A partir de ce moment, il s’est lié à nous et nous à lui. Nous avions tous vu et revu en rediffusion sur internet l‘émission qui lui avait été consacrée par une chaîne anglaise. Ses amours y étaient commentées et elles n’étaient pas féminines. On en donnait une image déplaisante et glauque. Quant à ses frasques, à savoir ses accidents de voiture, ses amendes pour exhibitions diverses et ses arrestations pour possession de stupéfiants, elles devançaient sa carrière musicale, pourtant impressionnante. Tout se passait comme cet interprète magnifique qui signait toutes ses chansons était une sorte de has been désenchanté ne pouvant plus plaire qu’à des quinquagénaires nostalgiques. C’était édifiant de bêtise.

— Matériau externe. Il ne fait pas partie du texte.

(* ===== verification/BufMap.v ===== *)
(** * The buffer size map

    [adaptive_buffer.c] 1071-1222: the open-addressing hash table from buffer
    addresses to size classes, with linear probing, doubling and deletion by
    backward shift. Every operation runs under the map's lock, so each is one
    function of the table. The table refines a finite map. *)
From Stdlib Require Import ZArith Lia List.
From stdpp Require Import base tactics list gmap.
From S2P Require Import Prelude.

#[local] Open Scope Z_scope.

Definition BUF_MAP_MAX_CAPACITY : Z := Z.shiftl 1 20.
Definition BUF_MAP_INITIAL_CAPACITY : Z := 1024.
Definition BUF_MAP_LOAD_FACTOR_NUM : Z := 3.
Definition BUF_MAP_LOAD_FACTOR_DEN : Z := 4.

Record buf_map_entry_t := {
  key : Z;         (* the pointer, 0 = empty slot *)
  class_idx : Z    (* uint8_t *)
}.

Record buf_size_map_t := {
  entries : list buf_map_entry_t;
  capacity : Z;
  count : Z
}.

Definition entry_zero : buf_map_entry_t := {| key := 0; class_idx := 0 |}.

Definition entry (es : list buf_map_entry_t) (i : Z) : buf_map_entry_t := aget entry_zero es i.

Definition buf_map_hash (key mask : Z) : Z :=
  let key := Z.lxor key (Z.shiftr key 16) in
  let key := u64 (key * 0x9E3779B97F4A7C15) in
  let key := Z.lxor key (Z.shiftr key 16) in
  Z.land key mask.

(** [calloc_ok] and [mutex_ok] are the outcomes of the two library calls. *)
Definition buf_size_map_init (calloc_ok mutex_ok : bool) : option buf_size_map_t :=
  if negb calloc_ok then None
  else if negb mutex_ok then None
  else Some {| entries := replicate (Z.to_nat BUF_MAP_INITIAL_CAPACITY) entry_zero;
               capacity := BUF_MAP_INITIAL_CAPACITY; count := 0 |}.

(** [free(NULL)] later is harmless: no entries and no capacity are left. *)
Definition buf_size_map_destroy (map : buf_size_map_t) : buf_size_map_t :=
  {| entries := []; capacity := 0; count := count map |}.

(** The unbounded [while (new_entries[idx].key != 0)] of the rehash; [None] is
    a scan that has not ended after [fuel] steps. *)
Fixpoint grow_probe (es : list buf_map_entry_t) (mask idx : Z) (fuel : nat) : option Z :=
  match fuel with
  | O => None
  | S fuel =>
      if key (entry es idx) =? 0 then Some idx
      else grow_probe es mask (Z.land (u64 (idx + 1)) mask) fuel
  end.

(** The rehash loop over the old entries. *)
Fixpoint grow_loop (old : list buf_map_entry_t) (new : list buf_map_entry_t) (mask : Z)
    (fuel : nat) : option (list buf_map_entry_t) :=
  match old with
  | [] => Some new
  | e :: old =>
      if key e =? 0 then grow_loop old new mask fuel
      else
        match grow_probe new mask (buf_map_hash (key e) mask) fuel with
        | Some idx => grow_loop old (aset new idx e) mask fuel
        | None => None
        end
  end.

(** The status (-1 is [Err]) and the table; [None] is a rehash that ran out of
    fuel, which never happens. *)
Definition buf_map_grow (map : buf_size_map_t) (calloc_ok : bool)
  : option (result unit * buf_size_map_t) :=
  let old_cap := capacity map in
  let new_cap := u64 (old_cap * 2) in
  if BUF_MAP_MAX_CAPACITY <? new_cap then Some (Err ENONE, map)
  else if negb calloc_ok then Some (Err ENONE, map)
  else
    let new_entries := replicate (Z.to_nat new_cap) entry_zero in
    let new_mask := new_cap - 1 in
    match grow_loop (entries map) new_entries new_mask (Z.to_nat new_cap) with
    | Some es => Some (Ok tt, {| entries := es; capacity := new_cap; count := count map |})
    | None => None
    end.

(** The probe of an insertion: whether it stopped at the key, and where. *)
Fixpoint insert_probe (es : list buf_map_entry_t) (mask k idx : Z) (n : nat) : bool * Z :=
  match n with
  | O => (false, idx)
  | S n =>
      if key (entry es idx) =? 0 then (false, idx)
      else if key (entry es idx) =? k then (true, idx)
      else insert_probe es mask k (Z.land (u64 (idx + 1)) mask) n
  end.

(** The part of [buf_size_map_insert] after the load-factor check. *)
Definition insert_slot (map : buf_size_map_t) (k cls : Z) : result unit * buf_size_map_t :=
  let mask := capacity map - 1 in
  let '(found, idx) :=
    insert_probe (entries map) mask k (buf_map_hash k mask) (Z.to_nat (capacity map)) in
  if (found : bool) then
    (Ok tt, {| entries := aset (entries map) idx {| key := k; class_idx := u8 cls |};
               capacity := capacity map; count := count map |})
  else if negb (key (entry (entries map) idx) =? 0) then (Err ENOMEM, map)
  else
    (Ok tt, {| entries := aset (entries map) idx {| key := k; class_idx := u8 cls |};
               capacity := capacity map; count := u64 (count map + 1) |}).

(** The load-factor check: the table to insert into, or the failure. *)
Definition insert_check (map : buf_size_map_t) (calloc_ok : bool)
  : option (result unit * buf_size_map_t) :=
  let count := count map in
  if u64 (capacity map * BUF_MAP_LOAD_FACTOR_NUM) <=? u64 (count * BUF_MAP_LOAD_FACTOR_DEN) then
    if BUF_MAP_MAX_CAPACITY <=? capacity map then
      if capacity map <=? count then Some (Err ENOMEM, map) else Some (Ok tt, map)
    else
      match buf_map_grow map calloc_ok with
      | Some (Err _, map) => Some (Err ENOMEM, map)
      | r => r
      end
  else Some (Ok tt, map).

Definition buf_size_map_insert (map : buf_size_map_t) (k cls : Z) (calloc_ok : bool)
  : option (result unit * buf_size_map_t) :=
  if k =? 0 then Some (Err ENONE, map)
  else
    match insert_check map calloc_ok with
    | Some (Ok _, map) => Some (insert_slot map k cls)
    | r => r
    end.

(** The backward shift: the final entries and hole. *)
Fixpoint remove_shift (es : list buf_map_entry_t) (mask hole next : Z) (n : nat)
  : list buf_map_entry_t * Z :=
  match n with
  | O => (es, hole)
  | S n =>
      if key (entry es next) =? 0 then (es, hole)
      else
        let natural := buf_map_hash (key (entry es next)) mask in
        let dist_natural_to_next := Z.land (u64 (next - natural)) mask in
        let dist_natural_to_hole := Z.land (u64 (hole - natural)) mask in
        if dist_natural_to_hole <=? dist_natural_to_next
        then remove_shift (aset es hole (entry es next)) mask next
               (Z.land (u64 (next + 1)) mask) n
        else remove_shift es mask hole (Z.land (u64 (next + 1)) mask) n
  end.

Fixpoint remove_probe (es : list buf_map_entry_t) (mask k idx : Z) (n : nat) : option Z :=
  match n with
  | O => None
  | S n =>
      if key (entry es idx) =? 0 then None
      else if key (entry es idx) =? k then Some idx
      else remove_probe es mask k (Z.land (u64 (idx + 1)) mask) n
  end.

(** The class index found, or -1, and the table. *)
Definition buf_size_map_remove (map : buf_size_map_t) (k : Z) : Z * buf_size_map_t :=
  let mask := capacity map - 1 in
  match remove_probe (entries map) mask k (buf_map_hash k mask) (Z.to_nat (capacity map)) with
  | Some idx =>
      let '(es, hole) :=
        remove_shift (entries map) mask idx (Z.land (u64 (idx + 1)) mask)
          (Z.to_nat (capacity map)) in
      (class_idx (entry (entries map) idx),
       {| entries := aset es hole {| key := 0; class_idx := class_idx (entry es hole) |};
          capacity := capacity map; count := u64 (count map - 1) |})
  | None => (-1, map)
  end.
(* ===== verification/BufPool.v ===== *)
(** * The buffer pool

    [adaptive_buffer.c] 116-1069 and 1224-1236 with the types of
    [adaptive_buffer.h]: shards with their pre-allocated metadata slots,
    per-thread caches, the shared heap of pools and caches, allocation, free,
    thread exit and the three phases of destruction.

    An operation is a function of the world; this file gives the effect of one
    operation at a time, and [PoolLife] the interleavings of the destruction
    protocol. Addresses of pools and caches are indices into the world's lists,
    buffers are addresses the allocator chose, and slot pointers are indices
    into the shard's slot array. *)
From Stdlib Require Import ZArith Lia List.
From stdpp Require Import base tactics list.
From S2P Require Import Prelude BufSize BufMap.

#[local] Open Scope Z_scope.

Definition BUFFER_POOL_DEFAULT_MAX_FREE_PER_SHARD : Z := 256.
Definition THREAD_CACHE_SIZE : Z := 32.
Definition THREAD_CACHE_BATCH_SIZE : Z := 16.

(** ** Shards *)

Record buffer_slot_t := {
  buffer : Z;            (* 0 = NULL *)
  actual_size : Z;
  next : option Z
}.

Record buffer_shard_t := {
  size_buckets : list (option Z);
  slot_pool : list buffer_slot_t;
  free_slots : option Z;
  slot_pool_size : Z;
  free_count : Z;
  max_free_count : Z
}.

Definition slot_zero : buffer_slot_t := {| buffer := 0; actual_size := 0; next := None |}.

Definition bucket (shard : buffer_shard_t) (class_idx : Z) : option Z :=
  aget None (size_buckets shard) class_idx.

Definition slot_at (shard : buffer_shard_t) (i : Z) : buffer_slot_t :=
  aget slot_zero (slot_pool shard) i.

(** The slot array with each slot linked to the next one. *)
Definition linked_slots (n : Z) : list buffer_slot_t :=
  (fun i => {| buffer := 0; actual_size := 0;
               next := if i <? n - 1 then Some (i + 1) else None |}) <$> seqZ 0 n.

Definition shard_init (mutex_ok calloc_ok : bool) : option buffer_shard_t :=
  if negb mutex_ok then None
  else if negb calloc_ok then None
  else
    let n := BUFFER_POOL_DEFAULT_MAX_FREE_PER_SHARD in
    Some {| size_buckets := replicate (Z.to_nat BUFFER_SIZE_CLASSES) None;
            slot_pool := linked_slots n;
            free_slots := Some 0;
            slot_pool_size := n;
            free_count := 0;
            max_free_count := n |}.

(** Pop the head of a bucket; its slot goes to the free list. *)
Definition shard_pop (shard : buffer_shard_t) (class_idx : Z) : option (Z * buffer_shard_t) :=
  match bucket shard class_idx with
  | None => None
  | Some i =>
      let slot := slot_at shard i in
      Some (buffer slot,
        {| size_buckets := aset (size_buckets shard) class_idx (next slot);
           slot_pool := aset (slot_pool shard) i
             {| buffer := 0; actual_size := actual_size slot; next := free_slots shard |};
           free_slots := Some i;
           slot_pool_size := slot_pool_size shard;
           free_count := free_count shard - 1;
           max_free_count := max_free_count shard |})
  end.
(* ===== verification/BufPoolRun.v ===== *)
(** * Histories of pools

    Any sequence of operations on any number of pools by any threads, with the
    buffers the clients hold: initialisation, allocation, free, thread exit and
    destruction. *)
From Stdlib Require Import ZArith Lia List.
From stdpp Require Import base tactics list relations.
From S2P Require Import Prelude BufSize BufMap BufPool BufShardSpec BufPoolInv BufPoolSpec BufPoolOps BufPoolDestroy.

#[local] Open Scope Z_scope.

(** ** Initialisation *)

Lemma libc_call_libc w : exists L, snd (libc_call w) = w <| libc := L |>.
Proof.
  unfold libc_call. destruct (libc w) as [|r rest] eqn:E; [|by eexists].
  exists []. rewrite <- E. by destruct w.
Qed.

Lemma init_shards_spec n : forall w done, (forall sh, sh ∈ done -> shard_ok sh) ->
  concat (map shard_bufs done) = [] ->
  let '(ok, ss, w') := init_shards n w done in
  (exists L, w' = w <| libc := L |>) /\
  (ok = true -> zlen ss = zlen done + Z.of_nat n /\ (forall sh, sh ∈ ss -> shard_ok sh) /\
   concat (map shard_bufs ss) = []).
Proof.
  assert (forall w, w = w <| libc := libc w |>) as Hid by (by intros []).
  induction n as [|n IH]; intros w done Hok Hnil; cbn [init_shards].
  { split; [by exists (libc w)|]. intros _. split; [lia|done]. }
  destruct (libc_call_libc w) as [L1 E1]. destruct (libc_call w) as [[[]|] w1]; cbn in E1; subst w1.
  2:{ split; [by eexists|done]. }
  destruct (libc_call_libc (w <| libc := L1 |>)) as [L2 E2].
  destruct (libc_call (w <| libc := L1 |>)) as [[[]|] w2]; cbn in E2; subst w2.
  2:{ split; [by eexists|done]. }
  destruct abs_init as (s & -> & Hs). specialize (IH (w <| libc := L1 |> <| libc := L2 |>) (done ++ [s])).
  destruct (init_shards n _ (done ++ [s])) as [[ok ss] w']. destruct IH as [(L & ->) Hss].
  - intros sh. rewrite elem_of_app, list_elem_of_singleton. intros [?| ->]; [by apply Hok|by eapply abs_ok].
  - rewrite map_app, concat_app, Hnil. cbn. by rewrite (abs_bufs _ _ Hs).
  - split; [by exists L|]. intros H. destruct (Hss H) as (E & H1 & H2).
    split; [|done]. rewrite E, zlen_app. unfold zlen. cbn. lia.
Qed.

(** The memory at [p] holds no pool: it was never used, or its pool was destroyed. *)
Definition vacant (w : world) (p : Z) : Prop :=
  0 <= p < zlen (pools w) /\ shards (pool_at w p) = [] /\ thread_caches (pool_at w p) = None /\
  registrations_inflight (pool_at w p) = 0 /\ active_users (pool_at w p) = 0 /\ unattached (shape w) p.

(** Replacing what is at [p] by a pool without buffers. *)
Lemma repool w w' p pool : world_inv w -> vacant w p ->
  pools w' = aset (pools w) p pool -> caches w' = caches w -> tls_cache w' = tls_cache w ->
  tls_key w' = tls_key w -> tls_key_valid w' = tls_key_valid w -> freed w' = freed w -> heap w' = heap w ->
  thread_caches pool = None -> registrations_inflight pool = 0 -> active_users pool = 0 ->
  (forall sh, sh ∈ shards pool -> shard_ok sh) -> pool_bufs pool = [] ->
  (0 < zlen (shards pool) -> shard_mask pool = zlen (shards pool) - 1 /\
    exists j, 0 <= j /\ zlen (shards pool) = 2 ^ j) ->
  evolves w w' [] [] /\ tls_fresh (shape w').
Proof.
  intros [[Hw Hs] Hf] (Hp & Vs & Vt & Vr & Va & Hun) Ep Ec Et Ek Ev Ef Eh Pt Pr Pa Psh Pb Pm.
  assert (forall q, pool_at w' q = if q =? p then pool else pool_at w q) as Hpool.
  { intros q. unfold pool_at. rewrite Ep. destruct (Z.eqb_spec q p) as [->|];
      [by apply aget_aset_eq|by apply aget_aset_ne]. }
  split.
  - split.
    + split.
      * apply (repool_wired (shape w) _ p (pview_of pool)); try done;
          [| |unfold shape; cbn; congruence..].
        -- intros q. rewrite (s_pool_shape w'), Hpool, (s_pool_shape w). by destruct (q =? p).
        -- rewrite (zlen_pools_shape w'), (zlen_pools_shape w), Ep. apply zlen_aset.
      * split; [|rewrite Ec; apply Hs]. intros q sh. rewrite Hpool, Ep, zlen_aset.
        destruct (q =? p); [intros _; apply Psh|apply Hs].
    + unfold ledger, pooled, heap_left. rewrite Ep, Ec, Ef, Eh.
      pose proof (concat_map_aset pool_bufs pool_zero (pools w) p pool Hp) as P. fold (pool_at w p) in P.
      assert (pool_bufs (pool_at w p) = []) as E0 by (unfold pool_bufs; by rewrite Vs).
      rewrite E0, Pb in P. perm_lia.
    + unfold counters. rewrite Ep, map_aset, Pr, Pa.
      replace (0, 0) with (aget (0, 0) (map (fun p => (registrations_inflight p, active_users p)) (pools w)) p).
      * apply aset_id.
      * rewrite (aget_map _ pool_zero) by done. fold (pool_at w p). by rewrite Vr, Va.
  - intros t c v. unfold s_cache, shape. cbn. rewrite Ec, Et. apply Hf.
Qed.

Très jeune, il s’était adressé à un public de collégiennes ou de lycéennes énamourées et ses tenues provocantes avaient aidé à la création d’un mythe : le beau jeune chanteur, en blouson de cuir, barbe de trois jours, ray ban et santiags qui était prêt à séduire les midinettes. Quand il en avait eu assez de donner le change pour rien puisqu’il s’avérait que sexuellement, il n’était pas attiré vers les femmes, il avait modifié son image publique. Elle était restée virile mais les cœurs de jeunes filles ou de quadragénaires esseulées s’étaient serrés. Peine perdue : il était gay. De ce fait, il avait immédiatement été revendiqué par une communauté qui était sienne, il ne le niait pas, mais dont il ne voulait pas devenir à toute force le fer de lance. Il avait donc, après s’être caché du vaste réservoir hétérosexuel, plus ou moins louvoyé avec « l’univers homosexuel » mais à aucun moment il ne donnait l’impression d’avoir été lâche. Il devait être trop droit et trop direct pour ce milieu du show business qui lui en avait fait voir de toutes les couleurs mais à qui, malgré tout, il avait opposé des années de triomphe, et trop intransigeant pour aimer berner.